Für die Macher von ‹Charlie Hebdo› kommt es überhaupt nicht infrage, das Magazin einzustellen.
Wie kann die Redaktion unter diesen schwierigen Bedingungen überhaupt Satire und Humorvolles produzieren?
Das ist effektiv ein Problem. Auch das wird in der Sondernummer von «Charlie Hebdo» im Detail dargestellt. Doch die Redaktion erachtet es als eine Art Auftrag der Leser und der Sympathisanten des Magazins, weiterzumachen. Es kommt für sie überhaupt nicht infrage, sich in irgend einer Form einschüchtern zu lassen oder das Satiremagazin einzustellen.
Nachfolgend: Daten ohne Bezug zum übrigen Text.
(** The whole exploratory page. *)
Lemma exploratory_data_analysis_run
  {Estimator : Type} (lib : Lib.t) (u : UserInput) (g : Globals Estimator) :
  let sel := st.selectbox (crop_options g) (crop_selection_picked u) in
  let out := exploratory_data_analysis lib u g in
  trace (fst out)
  = (trace g ++
     [st_header "Production Trend Analysis";
      st_selectbox "Select Crop Type" (crop_options g);
      line_chart
        (map (fun r => (pd.CropRecord.year r,
                        Lib.np_log10 lib
                          (pd.CropRecord.production r + 1)%float,
                        pd.CropRecord.state r))
           (filtered (df g) sel));
      st_subheader "Distribution of Total Production by State";
      histogram
        (map (fun s =>
                Lib.np_log10 lib
                  (Lib.pd_sum lib
                     (map pd.CropRecord.production
                        (filter
                           (fun r => String.eqb (pd.CropRecord.state r) s)
                           (df g))) + 1)%float)
           (state_options g)) 10;
      caption
        "Log scale used due to high production skewness (billions vs thousands)."])%list
  /\ snd out = Ok tt
  /\ df (fst out) = df g /\ cluster_df (fst out) = cluster_df g
  /\ model (fst out) = model g
  /\ input_df (fst out) = input_df g
  /\ log_prediction (fst out) = log_prediction g
  /\ prediction (fst out) = prediction g.
Proof.
  cbv zeta.
  unfold exploratory_data_analysis, bind, read, emit, assign. simpl.
  rewrite line_points_map. unfold log_total.
  rewrite state_total_by_state, map_map. cbn [snd].
  rewrite <- !app_assoc. simpl. now repeat split.
Qed.

(** ** The numeric transforms *)

(** C5, as the specification states it, fails: the exploratory page applies
    [np.log10] to production values.  For one record with production 9 it
    hands [np.log10 (9 + 1)] to the line chart and to the histogram,
    whatever [np.log10] computes: with a [log10] that is right at 10 the
    value plotted is 1, and with another function in the place of [log10],
    and [expm1] unchanged, the page plots other values. *)
Lemma exploratory_page_applies_log10 :
  (forall lib : Lib.t,
      trace
        (fst (run lib (stub.returning [PFloat 0])
                (Build_UserInput ExploratoryDataAnalysis
                   None None None None false)
                (loaded stub.crops_2010 stub.clusters tt)))
      = [st_header "Production Trend Analysis";
         st_selectbox "Select Crop Type" ["Rice"];
         line_chart [(2010%Z, Lib.np_log10 lib 10%float, "Johor")];
         st_subheader "Distribution of Total Production by State";
         histogram
           [Lib.np_log10 lib (Lib.pd_sum lib [9%float] + 1)%float] 10;
         caption
           "Log scale used due to high production skewness (billions vs thousands)."]) /\
  Lib.np_log10 stub.lib 10%float = 1%float /\
  Lib.np_expm1 stub.lib = Lib.np_expm1 stub.lib_other_log10 /\
  trace
    (fst (run stub.lib (stub.returning [PFloat 0])
            (Build_UserInput ExploratoryDataAnalysis
               None None None None false)
            (loaded stub.crops_2010 stub.clusters tt)))
  <> trace
       (fst (run stub.lib_other_log10 (stub.returning [PFloat 0])
               (Build_UserInput ExploratoryDataAnalysis
                  None None None None false)
               (loaded stub.crops_2010 stub.clusters tt))).
Proof.
  split; [intros lib; reflexivity|].
  split; [reflexivity|]. split; [reflexivity|].
  vm_compute. intros H. discriminate H.
Qed.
«Charlie Hebdo» muss die Sicherheitsfirma, welche die Redaktion bewacht, selber bezahlen. Das Blatt beklagt sich denn auch, dass die Meinungsfreiheit zu einem Luxusgut verkomme. Ist diese Kritik berechtigt?
Laut dem Herausgeber, Fabrice Nicolino, kosten ihn die Sicherheitsmassnahmen gleich viel, wie die Herausgabe von 800'000 Exemplaren von «Charlie Hebdo». Er muss sich also die blosse Herausgabe des Magazins viel Geld kosten lassen. Mit dem vielen Geld für die Sicherheit muss er sich also quasi das eigene Leben erkaufen.
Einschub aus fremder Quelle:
Definition tie_mag : list Mag.row :=
  [labelled "C01" "O1" 1 "Shades"; labelled "C01" "O2" 1 "Blinds"].

(** Disjoint key spaces. *)
Definition disjoint_mag : list Mag.row :=
  [labelled "C02" "O1" 1 "Blinds"; labelled "C01" "O9" 1 "Shades"].


(* ================================================================== *)
(** * Properties *)

(** ** Laws of the orders *)

Lemma str_lt_irrefl (a : string) : ~ String_as_OT.lt a a.
Proof. exact (@StrictOrder_Irreflexive _ _ String_as_OT.lt_strorder a). Qed.

Lemma str_lt_trans (a b c : string) :
  String_as_OT.lt a b -> String_as_OT.lt b c -> String_as_OT.lt a c.
Proof. exact (@StrictOrder_Transitive _ _ String_as_OT.lt_strorder a b c). Qed.

Lemma string_cmp_refl (a : string) : cmp a a = Eq.
Proof.
  unfold cmp, string_Ord.
  destruct (String_as_OT.compare_spec a a) as [E | L | L]; auto;
    exfalso; exact (str_lt_irrefl _ L).
Qed.

#[global] Instance string_OrdLaws : OrdLaws string.
Proof.
  split.
  - intros a b; split.
    + unfold cmp, string_Ord; intros E.
      destruct (String_as_OT.compare_spec a b) as [E' | L | L]; congruence.
    + intros ->; apply string_cmp_refl.
  - intros a b. unfold cmp, string_Ord.
    destruct (String_as_OT.compare_spec a b) as [E | L | L];
      destruct (String_as_OT.compare_spec b a) as [E' | L' | L']; simpl; auto;
      unfold String_as_OT.eq in *;
      try (subst; exfalso; exact (str_lt_irrefl _ L));
      try (subst; exfalso; exact (str_lt_irrefl _ L'));
      exfalso; exact (str_lt_irrefl _ (str_lt_trans _ _ _ L L')).
  - intros a b c. unfold cmp, string_Ord. apply str_lt_trans.
Qed.

Section OrdFacts.
Context {A : Type} `{OrdLaws A}.

Lemma cmp_refl (a : A) : cmp a a = Eq.
Proof. now apply cmp_eq. Qed.

Lemma leb_total (a b : A) : leb a b = true \/ leb b a = true.
Proof. unfold leb. rewrite (cmp_sym a b). destruct (cmp a b); simpl; auto. Qed.

Lemma leb_refl (a : A) : leb a a = true.
Proof. unfold leb. now rewrite cmp_refl. Qed.

Lemma leb_trans (a b c : A) : leb a b = true -> leb b c = true -> leb a c = true.
Proof.
  unfold leb. intros Hab Hbc.
  destruct (cmp a b) eqn:E1; try discriminate.
  - apply cmp_eq in E1; subst. exact Hbc.
  - destruct (cmp b c) eqn:E2; try discriminate.
    + apply cmp_eq in E2; subst. now rewrite E1.
    + now rewrite (cmp_trans _ _ _ E1 E2).
Qed.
Für Frankreich ist die Bluttat ein bleibender Schock. Damit wurde definitiv eine Grenze des Horrors überschritten.
Wie ist der aktuelle Stand der Ermittlungen im Terrorfall «Charlie Hebdo»?
Die drei Hauptbeteiligten wurden damals von der Polizei erschossen. Im Zuge der Ermittlungen wurden inzwischen mehrere Komplizen verhaftet, die Geld, Waffen und Ausrüstung organisiert haben sollen. Die richterliche Untersuchung in dem Fall soll im kommenden Frühling abgeschlossen werden. Die Angehörigen der Opfer – und die ganze Nation – warten natürlich darauf, was dabei herausgekommen ist.
Nach den Anschlägen im Januar 2015 protestierten Millionen Franzosen gegen den Terror, die Losung «Je suis Charlie» wurde weit über die Landesgrenzen hinaus bekannt. Was ist von dieser riesigen Solidarität übrig geblieben?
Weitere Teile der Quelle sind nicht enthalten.